(** Two components without dependencies and with the same startup delay. *)
Definition tie_components : gmap string Component :=
  list_to_map [
    ("a", mkComponent "a.py" None None [] false "manual" 0 false);
    ("b", mkComponent "b.py" None None [] false "manual" 0 false)
  ].

(** One service with a port and the policy ['on_failure']. *)
Definition svc_components : gmap string Component :=
  list_to_map [
    ("svc", mkComponent "svc.py" (Some 9090%Z) None [] false "on_failure" 0 false)
  ].

(** A world in which every script exists, a spawned process is known by the
    length of its script name, every process keeps running and stops when
    asked, and every port answers. *)
Definition calm_world : World :=
  mkWorld elements (λ _, true) (λ _ s, Some (String.length s)) (λ _ _, None)
    (λ _ _, true) (λ _ _, Reaped) (λ _ _, true) (λ _ _, true)
    (λ _ _, Some 0%Z) (λ _ _ _, Some 200%Z).

(** The same world, except that the process of [ccc.py] exits at once. *)
Definition c_dies_world : World :=
  mkWorld elements (λ _, true) (λ _ s, Some (String.length s))
    (λ _ p, if decide (p = 6) then Some 1%Z else None)
    (λ _ _, true) (λ _ _, Reaped) (λ _ _, true) (λ _ _, true)
    (λ _ _, Some 0%Z) (λ _ _ _, Some 200%Z).

(** A world in which [terminate] raises. *)
Definition stubborn_world : World :=
  mkWorld elements (λ _, true) (λ _ s, Some (String.length s)) (λ _ _, None)
    (λ _ _, false) (λ _ _, Reaped) (λ _ _, true) (λ _ _, true)
    (λ _ _, Some 0%Z) (λ _ _ _, Some 200%Z).

(** [calm_world] with the set of names iterated the other way round. *)
Definition mirror_world : World :=
  mkWorld (λ s, reverse (elements s)) (λ _, true) (λ _ s, Some (String.length s))
    (λ _ _, None) (λ _ _, true) (λ _ _, Reaped) (λ _ _, true) (λ _ _, true)
    (λ _ _, Some 0%Z) (λ _ _ _, Some 200%Z).

(** [calm_world], except that nothing ever listens on a port: every probe of
    a component with a port fails, while its process runs and stops and
    starts without error. *)
Definition deaf_world : World :=
  mkWorld elements (λ _, true) (λ _ s, Some (String.length s)) (λ _ _, None)
    (λ _ _, true) (λ _ _, Reaped) (λ _ _, true) (λ _ _, true)
    (λ _ _, Some 111%Z) (λ _ _ _, None).

(** [calm_world], except that [terminate] raises at the logical time 2. *)
Definition flaky_world : World :=
  mkWorld elements (λ _, true) (λ _ s, Some (String.length s)) (λ _ _, None)
    (λ t _, bool_decide (t ≠ 2)) (λ _ _, Reaped) (λ _ _, true) (λ _ _, true)
    (λ _ _, Some 0%Z) (λ _ _ _, Some 200%Z).

(** The file system of the source tree, without the script of the optional
    [data_processor]. *)
Definition no_data_processor_world : World :=
  mkWorld elements (λ s, bool_decide (s ≠ "scripts/data/market_data_processor.py"))
    (λ t _, Some t) (λ _ _, None) (λ _ _, true) (λ _ _, Reaped) (λ _ _, true) (λ _ _, true)
    (λ _ _, Some 0%Z) (λ _ _ _, Some 200%Z).

(** ** Vocabulary for the monitor loop *)

(** A world in which every process runs, every port accepts a connection and
    every health endpoint answers with status 200, at all times. *)
Definition always_healthy (w : World) : Prop :=
  (∀ t p, poll w t p = None)
  ∧ (∀ t pt, connect_ex w t pt = Some 0%Z)
  ∧ (∀ t pt path, http_get w t pt path = Some 200%Z).

(** Every instance with the policy ['on_failure'] has a restart counter of at
    most 3. *)
Definition within_restart_ceiling (o : Orchestrator) : Prop :=
  ∀ name info, Dict.get name (processes o) = Some info →
    restart_policy (component_info info) = "on_failure" → restart_count info ≤ 3.

(** The operations other than a restart asked for by name. *)
Definition not_manual_restart (op : Op) : bool :=
  match op with OpRestart _ => false | _ => true end.

(** The components [restart_component] was called for. *)
Definition restarted (l : list LogEntry) : list string :=
  omap (λ e, match e with Restarting name => Some name | _ => None end) l.

(** ** The status report: [get_system_status] *)

(** The ['status'] of one component in the report. *)
Inductive ComponentState := StateHealthy | StateUnhealthy | StateStopped | StateNotRunning.

(** One value of [status['components']]: criticality, dependencies, state, and
    where the source sets them the pid, the restart counter and the exit
    code.  The ['type'] and ['uptime'] entries, which only echo the
    configuration and the wall clock, are left out. *)
Record ComponentStatus := mkComponentStatus {
  status_critical : bool;
  status_dependencies : list string;
  status_state : ComponentState;
  status_pid : option nat;
  status_restart_count : option nat;
  status_exit_code : option Z
}.

(** [status['summary']] *)
Record Summary := mkSummary {
  total_components : nat;
  running_components : nat;
  healthy_components : nat;
  critical_components_running : nat;
  total_critical_components : nat
}.

Definition count_if (b : bool) (n : nat) : nat := if b then S n else n.

(** The loop of [get_system_status] over [self.components.items()].  [items]
    is the list of keys in the order of the dictionary, which the finite map
    of the registry does not keep.  The report is built in that order. *)
Fixpoint status_loop (w : World) (items : list string)
    (report : list (string * ComponentStatus)) (s : Summary) (o : Orchestrator)
    : list (string * ComponentStatus) * Summary * Orchestrator :=
  match items with
  | [] => (report, s, o)
  | name :: rest =>
      match components o !! name with
      | None => status_loop w rest report s o
      | Some config =>
          if is_excluded w config then status_loop w rest report s o
          else
            let s1 :=
              mkSummary (total_components s) (running_components s) (healthy_components s)
                (critical_components_running s)
                (count_if (critical config) (total_critical_components s)) in
            match Dict.get name (processes o) with
            | None =>
                status_loop w rest
                  (Dict.set name
                     (mkComponentStatus (critical config) (dependencies config)
                        StateNotRunning None None None) report) s1 o
            | Some info =>
                match poll w (clock o) (process info) with
                | None =>
                    let (health, o1) := check_component_health w name (tick o) in
                    let s2 :=
                      mkSummary (total_components s1) (S (running_components s1))
                        (count_if health (healthy_components s1))
                        (count_if (critical config) (critical_components_running s1))
                        (total_critical_components s1) in
                    status_loop w rest
                      (Dict.set name
                         (mkComponentStatus (critical config) (dependencies config)
                            (if health then StateHealthy else StateUnhealthy)
                            (Some (process info)) (Some (restart_count info)) None) report)
                      s2 o1
                | Some rc =>
                    status_loop w rest
                      (Dict.set name
                         (mkComponentStatus (critical config) (dependencies config)
                            StateStopped None (Some (restart_count info)) (Some rc)) report)
                      s1 (tick o)
                end
            end
      end
  end.

Definition get_system_status (w : World) (items : list string) (o : Orchestrator)
    : list (string * ComponentStatus) * Summary * Orchestrator :=
  status_loop w items [] (mkSummary (size (components o)) 0 0 0 0) o.

(** [restart_all]: [stop_all], then [start_all]. *)
Definition restart_all (w : World) (o : Orchestrator) : option bool * Orchestrator :=
  start_all w (stop_all w o).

# Task statement
Every record above is to be copied out again exactly as written.

# Worked solution
(** Two components without dependencies and with the same startup delay. *)
Definition tie_components : gmap string Component :=
  list_to_map [
    ("a", mkComponent "a.py" None None [] false "manual" 0 false);
    ("b", mkComponent "b.py" None None [] false "manual" 0 false)
  ].

(** One service with a port and the policy ['on_failure']. *)
Definition svc_components : gmap string Component :=
  list_to_map [
    ("svc", mkComponent "svc.py" (Some 9090%Z) None [] false "on_failure" 0 false)
  ].

(** A world in which every script exists, a spawned process is known by the
    length of its script name, every process keeps running and stops when
    asked, and every port answers. *)
Definition calm_world : World :=
  mkWorld elements (λ _, true) (λ _ s, Some (String.length s)) (λ _ _, None)
    (λ _ _, true) (λ _ _, Reaped) (λ _ _, true) (λ _ _, true)
    (λ _ _, Some 0%Z) (λ _ _ _, Some 200%Z).

(** The same world, except that the process of [ccc.py] exits at once. *)
Definition c_dies_world : World :=
  mkWorld elements (λ _, true) (λ _ s, Some (String.length s))
    (λ _ p, if decide (p = 6) then Some 1%Z else None)
    (λ _ _, true) (λ _ _, Reaped) (λ _ _, true) (λ _ _, true)
    (λ _ _, Some 0%Z) (λ _ _ _, Some 200%Z).

(** A world in which [terminate] raises. *)
Definition stubborn_world : World :=
  mkWorld elements (λ _, true) (λ _ s, Some (String.length s)) (λ _ _, None)
    (λ _ _, false) (λ _ _, Reaped) (λ _ _, true) (λ _ _, true)
    (λ _ _, Some 0%Z) (λ _ _ _, Some 200%Z).

(** [calm_world] with the set of names iterated the other way round. *)
Definition mirror_world : World :=
  mkWorld (λ s, reverse (elements s)) (λ _, true) (λ _ s, Some (String.length s))
    (λ _ _, None) (λ _ _, true) (λ _ _, Reaped) (λ _ _, true) (λ _ _, true)
    (λ _ _, Some 0%Z) (λ _ _ _, Some 200%Z).

(** [calm_world], except that nothing ever listens on a port: every probe of
    a component with a port fails, while its process runs and stops and
    starts without error. *)
Definition deaf_world : World :=
  mkWorld elements (λ _, true) (λ _ s, Some (String.length s)) (λ _ _, None)
    (λ _ _, true) (λ _ _, Reaped) (λ _ _, true) (λ _ _, true)
    (λ _ _, Some 111%Z) (λ _ _ _, None).

(** [calm_world], except that [terminate] raises at the logical time 2. *)
Definition flaky_world : World :=
  mkWorld elements (λ _, true) (λ _ s, Some (String.length s)) (λ _ _, None)
    (λ t _, bool_decide (t ≠ 2)) (λ _ _, Reaped) (λ _ _, true) (λ _ _, true)
    (λ _ _, Some 0%Z) (λ _ _ _, Some 200%Z).

(** The file system of the source tree, without the script of the optional
    [data_processor]. *)
Definition no_data_processor_world : World :=
  mkWorld elements (λ s, bool_decide (s ≠ "scripts/data/market_data_processor.py"))
    (λ t _, Some t) (λ _ _, None) (λ _ _, true) (λ _ _, Reaped) (λ _ _, true) (λ _ _, true)
    (λ _ _, Some 0%Z) (λ _ _ _, Some 200%Z).

(** ** Vocabulary for the monitor loop *)

(** A world in which every process runs, every port accepts a connection and
    every health endpoint answers with status 200, at all times. *)
Definition always_healthy (w : World) : Prop :=
  (∀ t p, poll w t p = None)
  ∧ (∀ t pt, connect_ex w t pt = Some 0%Z)
  ∧ (∀ t pt path, http_get w t pt path = Some 200%Z).

(** Every instance with the policy ['on_failure'] has a restart counter of at
    most 3. *)
Definition within_restart_ceiling (o : Orchestrator) : Prop :=
  ∀ name info, Dict.get name (processes o) = Some info →
    restart_policy (component_info info) = "on_failure" → restart_count info ≤ 3.

(** The operations other than a restart asked for by name. *)
Definition not_manual_restart (op : Op) : bool :=
  match op with OpRestart _ => false | _ => true end.

(** The components [restart_component] was called for. *)
Definition restarted (l : list LogEntry) : list string :=
  omap (λ e, match e with Restarting name => Some name | _ => None end) l.

(** ** The status report: [get_system_status] *)

(** The ['status'] of one component in the report. *)
Inductive ComponentState := StateHealthy | StateUnhealthy | StateStopped | StateNotRunning.

(** One value of [status['components']]: criticality, dependencies, state, and
    where the source sets them the pid, the restart counter and the exit
    code.  The ['type'] and ['uptime'] entries, which only echo the
    configuration and the wall clock, are left out. *)
Record ComponentStatus := mkComponentStatus {
  status_critical : bool;
  status_dependencies : list string;
  status_state : ComponentState;
  status_pid : option nat;
  status_restart_count : option nat;
  status_exit_code : option Z
}.

(** [status['summary']] *)
Record Summary := mkSummary {
  total_components : nat;
  running_components : nat;
  healthy_components : nat;
  critical_components_running : nat;
  total_critical_components : nat
}.

Definition count_if (b : bool) (n : nat) : nat := if b then S n else n.

(** The loop of [get_system_status] over [self.components.items()].  [items]
    is the list of keys in the order of the dictionary, which the finite map
    of the registry does not keep.  The report is built in that order. *)
Fixpoint status_loop (w : World) (items : list string)
    (report : list (string * ComponentStatus)) (s : Summary) (o : Orchestrator)
    : list (string * ComponentStatus) * Summary * Orchestrator :=
  match items with
  | [] => (report, s, o)
  | name :: rest =>
      match components o !! name with
      | None => status_loop w rest report s o
      | Some config =>
          if is_excluded w config then status_loop w rest report s o
          else
            let s1 :=
              mkSummary (total_components s) (running_components s) (healthy_components s)
                (critical_components_running s)
                (count_if (critical config) (total_critical_components s)) in
            match Dict.get name (processes o) with
            | None =>
                status_loop w rest
                  (Dict.set name
                     (mkComponentStatus (critical config) (dependencies config)
                        StateNotRunning None None None) report) s1 o
            | Some info =>
                match poll w (clock o) (process info) with
                | None =>
                    let (health, o1) := check_component_health w name (tick o) in
                    let s2 :=
                      mkSummary (total_components s1) (S (running_components s1))
                        (count_if health (healthy_components s1))
                        (count_if (critical config) (critical_components_running s1))
                        (total_critical_components s1) in
                    status_loop w rest
                      (Dict.set name
                         (mkComponentStatus (critical config) (dependencies config)
                            (if health then StateHealthy else StateUnhealthy)
                            (Some (process info)) (Some (restart_count info)) None) report)
                      s2 o1
                | Some rc =>
                    status_loop w rest
                      (Dict.set name
                         (mkComponentStatus (critical config) (dependencies config)
                            StateStopped None (Some (restart_count info)) (Some rc)) report)
                      s1 (tick o)
                end
            end
      end
  end.

Definition get_system_status (w : World) (items : list string) (o : Orchestrator)
    : list (string * ComponentStatus) * Summary * Orchestrator :=
  status_loop w items [] (mkSummary (size (components o)) 0 0 0 0) o.

(** [restart_all]: [stop_all], then [start_all]. *)
Definition restart_all (w : World) (o : Orchestrator) : option bool * Orchestrator :=
  start_all w (stop_all w o).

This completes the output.